What the task requires: The lines to reproduce from the material below are those from the one containing "(** C22: Every" through the one containing "Theorem interrupted_then_progressing tr", both included; write them out exactly and add nothing.

Segment Open

(** [handleDomReady] (lines 161-176): the script injection's rejection is
    caught and logged, so the command is issued and nothing else follows. *)
Definition handleDomReady (b : binding) (err : option page_error) : effects :=
  mkEffects err []
    ([InsertCSS; SetZoomFactor (b_zoom b)] ++
     (if b_adblock b then [ExecuteJavaScript AD_BLOCKER_SCRIPT] else [])).

Definition handle (b : binding) (tab : option App.tab) (wv : webview) (err : option page_error)
    (ev : wv_event) : effects :=
  match ev with
  | DidStartLoading => handleDidStartLoading tab
  | DidStopLoading => handleDidStopLoading b tab wv err
  | PageFaviconUpdated fs => handlePageFaviconUpdated tab fs err
  | DidFailLoad c d u => handleDidFailLoad tab c d u err
  | DidNavigate u => handleNavigate true tab wv u err
  | DidNavigateInPage u => handleNavigate false tab wv u err
  | DidGetResponseDetails c r n o st => handleDidGetResponseDetails tab c r n o st err
  | DomReady => handleDomReady b err
  end.

(** ** The component *)

Record bw_state := mkBW {
  bound : option binding;     (** listeners attached at mount, with what they captured *)
  error : option page_error;
  showFind : bool
}.

(** What the render shows for the active tab (lines 241-328). *)
Inductive page :=
  | NoPage
  | NewTabPage | SettingsPage | HistoryPage | DownloadsPage
  | NotFoundPage (u : string)
  | WebPage (u : string) (overlay : option page_error).
Lemma receive_all_mounted msgs v : mounted (receive_all msgs v) = mounted v.
Proof.
  revert v. induction msgs as [|d msgs IH]; intros v; [done|].
  simpl. rewrite IH. unfold receive. by destruct (mounted v) eqn:E.
Qed.

Lemma updateDownload_ids i r st now ds : map id (updateDownload i r st now ds) = map id ds.
Proof.
  induction ds as [|d ds IH]; [done|]. simpl. rewrite IH. by destruct (String.eqb (id d) i).
Qed.

Lemma updateDownload_nth i r st now ds n :
  nth_error (updateDownload i r st now ds) n =
  option_map (fun d => if String.eqb (id d) i
                       then mkDownload (id d) (filename d) (path d) (url d) (totalBytes d) r st
                              (startTime d) (if is_terminal st then Some now else None)
                       else d) (nth_error ds n).
Proof. apply nth_error_map. Qed.

(** ** Theorems *)

(** C22: Every [download-update] message of a download, the start message and
    those of any sequence of Electron events after it, carries the id drawn
    at [will-download]. *)
Theorem download_messages_carry_id dp it i now win evs :
  let '(_, tr, ms0) := will_download dp it i now win in
  Forall (Forall (fun m => m_id m = i)) (ms0 ++ snd (main_run tr evs)).
Proof.
  unfold will_download. cbn zeta. apply Forall_app. split; [by apply send_id|].
  exact (proj2 (main_run_id (mkTracker i win false) evs)).
Qed.

(** C23: Whatever events Electron delivers after the start, at most one
    message with a save path (the [done] report) is sent, and none once
    [done] has fired. *)
Theorem done_reported_once tr evs :
  length (with_path (snd (main_run tr evs))) <= if dl_done tr then 0 else 1.
Proof.
  revert tr. induction evs as [|[it st|it st] evs IH]; intros tr; simpl.
  - destruct (dl_done tr); simpl; lia.
  - specialize (IH tr). destruct (main_run tr evs) as [tr' ms]. simpl in *.
    by rewrite with_path_app, with_path_updated.
  - unfold on_done. destruct (dl_done tr) eqn:D.
    + specialize (IH tr). rewrite D in IH. by destruct (main_run tr evs).
    + match goal with |- context [main_run ?t evs] => specialize (IH t); destruct (main_run t evs) end.
      simpl in *. rewrite with_path_app, length_app. pose proof (with_path_send tr
        (mkMessage (dl_id tr) (getFilename it) (Some (getSavePath it)) (getTotalBytes it)
           (getReceivedBytes it) st None)). lia.
Qed.

(** With a window open, an [updated] event is silent exactly when it
    reports a paused progressing transfer; an interruption is always
    committed. *)
Theorem updated_commit_policy tr it st :
  dl_win tr = true ->
  (on_updated tr it st = [] <-> st = UProgressing /\ isPaused it = true).
Proof.
  intros W. unfold on_updated, send. rewrite W.
  destruct st, (isPaused it); split; intros H; try done; by destruct H.
Qed.

(** An interruption reported by [updated] is not terminal in the main
    process: a later progressing [updated] event for the same download is
    sent after it, so the renderer sees [interrupted] then [progressing]. *)
Theorem interrupted_then_progressing tr it it' :
  dl_win tr = true -> isPaused it' = false ->
  map m_state (concat (snd (main_run tr [EvUpdated it UInterrupted; EvUpdated it' UProgressing])))
  = [Interrupted; Progressing].
Proof. intros W P. cbn. unfold send. rewrite W, P. reflexivity. Qed.

(** C24: While the Downloads page is mounted, a message replaces the whole
    list: after any earlier messages, the page shows the one record of the
    last message, so a concurrent download disappears from the view. *)
Theorem downloads_view_last_only v msgs tr m :
  mounted v = true -> dl_win tr = true ->
  shown (receive_all (msgs ++ send tr m) v) = [m].
Proof.
  intros Hm W. rewrite receive_all_app. unfold send. rewrite W. simpl.
  unfold receive. by rewrite receive_all_mounted, Hm.
Qed.

(** [addDownload] puts the new record, progressing with nothing
    received, first and keeps at most 100 records, dropping the oldest. *)
Theorem addDownload_spec i f p u total now ds :
  addDownload i f p u total now ds = mkDownload i f p u total 0 Progressing now None :: take 99 ds /\
  length (addDownload i f p u total now ds) <= cap.
Proof. split; [reflexivity|]. unfold addDownload. rewrite length_take. lia. Qed.

(** Replaying an [updateDownload] with the same clock changes nothing,
    and the ids of the list are kept. *)
Theorem updateDownload_idem i r st now ds :
  updateDownload i r st now (updateDownload i r st now ds) = updateDownload i r st now ds /\
  map id (updateDownload i r st now ds) = map id ds.
Proof.
  split; [|apply updateDownload_ids].
  induction ds as [|d ds IH]; [done|]. simpl. rewrite IH.
  destruct (String.eqb (id d) i) eqn:E; simpl; by rewrite ?E.
Qed.

(** A terminal commit applied a second time at another instant changes
    the record: [endTime] is stamped again. *)
Theorem terminal_commit_restamps i r st now1 now2 ds d :
  is_terminal st = true -> now1 <> now2 -> In d ds -> id d = i ->
  updateDownload i r st now2 (updateDownload i r st now1 ds) <> updateDownload i r st now1 ds.
Proof.
  intros T Hne Hin Hid Heq. apply In_nth_error in Hin as [n Hn].
  apply (f_equal (fun l => nth_error l n)) in Heq.
  rewrite !updateDownload_nth, Hn in Heq. simpl in Heq.
  rewrite Hid, String.eqb_refl, T in Heq. simpl in Heq. rewrite String.eqb_refl in Heq.
  injection Heq. congruence.
Qed.

(** ** Witnesses *)

Definition itA := mkItem "a.zip" "/dl/a.zip" 100 10 false.
Definition itB := mkItem "b.iso" "/dl/b.iso" 900 0 true.
Definition trA := mkTracker "1700000000000.25" true false.
Definition trB := mkTracker "1700000000007.91" true false.

Lemma updated_commit_policy_witness :
  dl_win trB = true /\ (on_updated trB itB UProgressing = [] <-> UProgressing = UProgressing /\ isPaused itB = true).
Proof. split; [reflexivity|]. apply (updated_commit_policy trB itB UProgressing). reflexivity. Defined.

Lemma interrupted_then_progressing_witness :
  map m_state (concat (snd (main_run trA [EvUpdated itA UInterrupted; EvUpdated itA UProgressing])))
  = [Interrupted; Progressing].
Proof. apply (interrupted_then_progressing trA itA itA); reflexivity. Defined.

(** Download A is shown, then B starts: only B remains on the page. *)
Lemma downloads_view_last_only_witness :
  shown (receive_all (snd (will_download "/dl" itA (dl_id trA) 1 true)
                      ++ send trB (mkMessage (dl_id trB) "b.iso" (Some "/dl/b.iso") 900 0 Progressing (Some 2%Z)))
           (mkView true []))
  = [mkMessage (dl_id trB) "b.iso" (Some "/dl/b.iso") 900 0 Progressing (Some 2%Z)].
Proof. apply downloads_view_last_only; reflexivity. Defined.

Definition storedA := [mkDownload "7" "a.zip" "/dl/a.zip" "https://example.com/a.zip" 100 0 Progressing 1 None].

Lemma terminal_commit_restamps_witness :
  updateDownload "7" 100 Completed 6 (updateDownload "7" 100 Completed 5 storedA)
  <> updateDownload "7" 100 Completed 5 storedA.
Proof.
  apply (terminal_commit_restamps "7" 100 Completed 5 6 storedA (hd (mkDownload "" "" "" "" 0 0 Progressing 0 None) storedA));
    [reflexivity | lia | left; reflexivity | reflexivity].
Defined.

End Downloads.
Definition set_theme (t : option string) (p : prefs) : prefs :=
  mkPrefs t (showBookmarksBar p) (zoomLevel p) (homepage p) (searchEngine p) (downloadPath p)
    (adBlockEnabled p) (dntEnabled p) (layoutMode p) (isSidebarOpen p).
Definition set_showBookmarksBar (b : bool) (p : prefs) : prefs :=
  mkPrefs (theme p) b (zoomLevel p) (homepage p) (searchEngine p) (downloadPath p)
    (adBlockEnabled p) (dntEnabled p) (layoutMode p) (isSidebarOpen p).
Definition set_zoomLevel (z : Z) (p : prefs) : prefs :=
  mkPrefs (theme p) (showBookmarksBar p) z (homepage p) (searchEngine p) (downloadPath p)
    (adBlockEnabled p) (dntEnabled p) (layoutMode p) (isSidebarOpen p).
Definition set_homepage (u : string) (p : prefs) : prefs :=
  mkPrefs (theme p) (showBookmarksBar p) (zoomLevel p) u (searchEngine p) (downloadPath p)
    (adBlockEnabled p) (dntEnabled p) (layoutMode p) (isSidebarOpen p).
Definition set_searchEngine (u : string) (p : prefs) : prefs :=
  mkPrefs (theme p) (showBookmarksBar p) (zoomLevel p) (homepage p) u (downloadPath p)
    (adBlockEnabled p) (dntEnabled p) (layoutMode p) (isSidebarOpen p).
Definition set_downloadPath (d : string) (p : prefs) : prefs :=
  mkPrefs (theme p) (showBookmarksBar p) (zoomLevel p) (homepage p) (searchEngine p) d
    (adBlockEnabled p) (dntEnabled p) (layoutMode p) (isSidebarOpen p).
Definition set_adBlockEnabled (b : bool) (p : prefs) : prefs :=
  mkPrefs (theme p) (showBookmarksBar p) (zoomLevel p) (homepage p) (searchEngine p) (downloadPath p)
    b (dntEnabled p) (layoutMode p) (isSidebarOpen p).
Definition set_dntEnabled (b : bool) (p : prefs) : prefs :=
  mkPrefs (theme p) (showBookmarksBar p) (zoomLevel p) (homepage p) (searchEngine p) (downloadPath p)
    (adBlockEnabled p) b (layoutMode p) (isSidebarOpen p).
Definition set_isSidebarOpen (b : bool) (p : prefs) : prefs :=
  mkPrefs (theme p) (showBookmarksBar p) (zoomLevel p) (homepage p) (searchEngine p) (downloadPath p)
    (adBlockEnabled p) (dntEnabled p) (layoutMode p) b.

(** ** The main process's configuration (main.js lines 117-143) *)

Record config := mkConfig { cfg_adBlock : bool; cfg_downloadPath : string; cfg_dnt : bool }.

(** [adBlockEnabled = false], [downloadPath = app.getPath('downloads')],
    [dntEnabled = false]. *)
Definition config_init (downloads_dir : string) : config := mkConfig false downloads_dir false.

Inductive ipc := SetDownloadPath (p : string) | SetAdBlockEnabled (b : bool) | SetDntEnabled (b : bool).

(** The [set-download-path], [set-adblock-enabled] and [set-dnt-enabled] handlers. *)
Definition ipc_handle (m : ipc) (c : config) : config :=
  match m with
  | SetDownloadPath p => mkConfig (cfg_adBlock c) p (cfg_dnt c)
  | SetAdBlockEnabled b => mkConfig b (cfg_downloadPath c) (cfg_dnt c)
  | SetDntEnabled b => mkConfig (cfg_adBlock c) (cfg_downloadPath c) b
  end.

(** The renderer's preferences, [localStorage] and the main process. *)
Record world := mkWorld { ui : prefs; store : storage; main : config }.

(** The mount effect (App.jsx lines 195-212), but for the downloads
    listener, which [Downloads] models. *)
Definition mount_effect (w : world) : world :=
  let p := ui w in
  let c := main w in
  let c := if js_truthy (downloadPath p) then ipc_handle (SetDownloadPath (downloadPath p)) c else c in
  let c := ipc_handle (SetAdBlockEnabled (adBlockEnabled p)) c in
  let c := ipc_handle (SetDntEnabled (dntEnabled p)) c in
  (* [localStorage.getItem('theme') !== undefined] holds for [null] and for strings *)
  mkWorld (set_theme (store w !! "theme") p) (store w) c.

(** A start of the application on a stored profile. *)
Definition boot (st : storage) (c : config) : world := mount_effect (mkWorld (load st) st c).

(** ** The handlers of App.jsx *)

Definition toggleTheme (w : world) : world :=
  if bool_decide (theme (ui w) = Some "light") then
    mkWorld (set_theme (Some "dark") (ui w)) (<["theme" := "dark"]> (store w)) (main w)
  else if bool_decide (theme (ui w) = Some "dark") then
    mkWorld (set_theme (Some "light") (ui w)) (<["theme" := "light"]> (store w)) (main w)
  else w.

Definition handleSetShowBookmarksBar (b : bool) (w : world) : world :=
  mkWorld (set_showBookmarksBar b (ui w)) (<["showBookmarksBar" := bool_string b]> (store w)) (main w).

Definition handleSetZoomLevel (z : Z) (w : world) : world :=
  mkWorld (set_zoomLevel z (ui w)) (<["zoomLevel" := num_string z]> (store w)) (main w).

Definition handleSetHomepage (u : string) (w : world) : world :=
  mkWorld (set_homepage u (ui w)) (<["homepage" := u]> (store w)) (main w).

Definition handleSetSearchEngine (u : string) (w : world) : world :=
  mkWorld (set_searchEngine u (ui w)) (<["searchEngine" := u]> (store w)) (main w).

Definition handleSetDownloadPath (d : string) (w : world) : world :=
  mkWorld (set_downloadPath d (ui w)) (<["downloadPath" := d]> (store w)) (ipc_handle (SetDownloadPath d) (main w)).

Definition handleSetAdBlockEnabled (b : bool) (w : world) : world :=
  mkWorld (set_adBlockEnabled b (ui w)) (<["adBlockEnabled" := bool_string b]> (store w))
    (ipc_handle (SetAdBlockEnabled b) (main w)).

Definition handleSetDntEnabled (b : bool) (w : world) : world :=
  mkWorld (set_dntEnabled b (ui w)) (<["dntEnabled" := bool_string b]> (store w))
    (ipc_handle (SetDntEnabled b) (main w)).

Definition toggleSidebarVisibility (w : world) : world :=
  if isSidebarOpen (ui w) then
    mkWorld (set_isSidebarOpen false (ui w)) (<["isSidebarOpen" := "false"]> (store w)) (main w)
  else mkWorld (set_isSidebarOpen true (ui w)) (<["isSidebarOpen" := "true"]> (store w)) (main w).

(** ** The controls of Settings.jsx and TopBar.jsx *)

(** The options of the Page Zoom and Default Search Engine selects. *)
Definition zoom_options : list string := ["0.8"; "0.9"; "1.0"; "1.1"; "1.25"; "1.5"].
Definition engine_options : list string :=
  [google; "https://www.bing.com/search?q="; "https://duckduckgo.com/?q="].

Inductive action :=
  | AToggleTheme
  | AToggleBookmarksBar
  | ASelectZoom (v : string)
  | ASaveHomepage (temp : string)
  | ASelectEngine (v : string)
  | ASelectDownloadFolder (chosen : option string)
  | AToggleAdBlock
  | AToggleDnt
  | AToggleSidebar.

(** What the control does.  [ASelectZoom] with a value that [parseFloat]
    rejects is not reachable: every option parses. *)
Definition act (a : action) (w : world) : world :=
  match a with
  | AToggleTheme => toggleTheme w
  | AToggleBookmarksBar => handleSetShowBookmarksBar (negb (showBookmarksBar (ui w))) w
  | ASelectZoom v => match parseFloat v with Some z => handleSetZoomLevel z w | None => w end
  | ASaveHomepage temp => handleSetHomepage temp w
  | ASelectEngine v => handleSetSearchEngine v w
  | ASelectDownloadFolder chosen =>
      match chosen with Some d => if js_truthy d then handleSetDownloadPath d w else w | None => w end
  | AToggleAdBlock => handleSetAdBlockEnabled (negb (adBlockEnabled (ui w))) w
  | AToggleDnt => handleSetDntEnabled (negb (dntEnabled (ui w))) w
  | AToggleSidebar => toggleSidebarVisibility w
  end.

(** The values a select can deliver. *)
Definition action_ok (a : action) : bool :=
  match a with
  | ASelectZoom v => bool_decide (v ∈ zoom_options)
  | ASelectEngine v => bool_decide (v ∈ engine_options)
  | _ => true
  end.

Definition run (acts : list action) (w : world) : world := fold_left (fun w a => act a w) acts w.

(** ** The request filters (main.js lines 172-229) *)

(** The [adUrls] match patterns [*://*.host/path*], as (host, path). *)
Definition adUrls : list (string * string) :=
  [("doubleclick.net", ""); ("googlesyndication.com", ""); ("googleadservices.com", "");
   ("adtago.s3.amazonaws.com", ""); ("adnxs.com", ""); ("ads.google.com", "");
   ("google-analytics.com", ""); ("facebook.com", "tr"); ("hotjar.com", ""); ("criteo.com", "");
   ("moatads.com", ""); ("taboola.com", ""); ("outbrain.com", ""); ("amazon-adsystem.com", "");
   ("scorecardresearch.com", ""); ("zedo.com", ""); ("pubmatic.com", ""); ("openx.net", "");
   ("adroll.com", ""); ("quantserve.com", ""); ("rubiconproject.com", ""); ("chartbeat.com", "");
   ("clicktale.net", ""); ("clarity.ms", ""); ("adservice.google.com", ""); ("adsystem.com", "");
   ("advertising.com", ""); ("carbonads.net", ""); ("adligature.com", ""); ("adcolony.com", "");
   ("admob.com", ""); ("appsflyer.com", ""); ("unityads.unity3d.com", ""); ("applovin.com", "");
   ("vungle.com", ""); ("ironsource.com", "")].

Definition endsWith (s suf : string) : bool :=
  String.eqb (substring (String.length s - String.length suf) (String.length suf) s) suf.

(** A host pattern [*.h] matches [h] and its subdomains. *)
Definition host_matches (h host : string) : bool := String.eqb host h || endsWith host ("." +:+ h).

(** Electron's match of a request URL against the list: scheme [*] is
    [http] or [https]; the path glob [/p*] is a prefix of the path (no
    pattern path contains [?], so the query does not matter). *)
Definition ad_match `{UrlApi} (u : string) : bool :=
  match url_parse u with
  | Some pr =>
      bool_decide (protocol pr ∈ ["http:"; "https:"]) &&
      existsb (fun '(h, pth) => host_matches h (hostname pr) && startsWith (pathname pr) ("/" +:+ pth)) adUrls
  | None => false
  end.

(** [onBeforeRequest({ urls: adUrls }, ...)]: whether the request is
    cancelled.  The listener runs only for matching requests. *)
Definition onBeforeRequest `{UrlApi} (c : config) (u : string) : bool :=
  if ad_match u then (if cfg_adBlock c then true else false) else false.

Definition headers := gmap string string.

(** [onBeforeSendHeaders]: the headers sent. *)
Definition onBeforeSendHeaders (c : config) (h : headers) : headers :=
  if cfg_dnt c then <["Sec-GPC" := "1"]> (<["DNT" := "1"]> h) else h.

(** [will-download] reads [downloadPath] of the main process. *)
Definition start_download (c : config) (it : Downloads.item) (id : string) (now : Z) (win : bool) :=
  Downloads.will_download (cfg_downloadPath c) it id now win.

Segment Closed

Exercise output:
(** C22: Every [download-update] message of a download, the start message and
    those of any sequence of Electron events after it, carries the id drawn
    at [will-download]. *)
Theorem download_messages_carry_id dp it i now win evs :
  let '(_, tr, ms0) := will_download dp it i now win in
  Forall (Forall (fun m => m_id m = i)) (ms0 ++ snd (main_run tr evs)).
Proof.
  unfold will_download. cbn zeta. apply Forall_app. split; [by apply send_id|].
  exact (proj2 (main_run_id (mkTracker i win false) evs)).
Qed.

(** C23: Whatever events Electron delivers after the start, at most one
    message with a save path (the [done] report) is sent, and none once
    [done] has fired. *)
Theorem done_reported_once tr evs :
  length (with_path (snd (main_run tr evs))) <= if dl_done tr then 0 else 1.
Proof.
  revert tr. induction evs as [|[it st|it st] evs IH]; intros tr; simpl.
  - destruct (dl_done tr); simpl; lia.
  - specialize (IH tr). destruct (main_run tr evs) as [tr' ms]. simpl in *.
    by rewrite with_path_app, with_path_updated.
  - unfold on_done. destruct (dl_done tr) eqn:D.
    + specialize (IH tr). rewrite D in IH. by destruct (main_run tr evs).
    + match goal with |- context [main_run ?t evs] => specialize (IH t); destruct (main_run t evs) end.
      simpl in *. rewrite with_path_app, length_app. pose proof (with_path_send tr
        (mkMessage (dl_id tr) (getFilename it) (Some (getSavePath it)) (getTotalBytes it)
           (getReceivedBytes it) st None)). lia.
Qed.

(** With a window open, an [updated] event is silent exactly when it
    reports a paused progressing transfer; an interruption is always
    committed. *)
Theorem updated_commit_policy tr it st :
  dl_win tr = true ->
  (on_updated tr it st = [] <-> st = UProgressing /\ isPaused it = true).
Proof.
  intros W. unfold on_updated, send. rewrite W.
  destruct st, (isPaused it); split; intros H; try done; by destruct H.
Qed.

(** An interruption reported by [updated] is not terminal in the main
    process: a later progressing [updated] event for the same download is
    sent after it, so the renderer sees [interrupted] then [progressing]. *)
Theorem interrupted_then_progressing tr it it' :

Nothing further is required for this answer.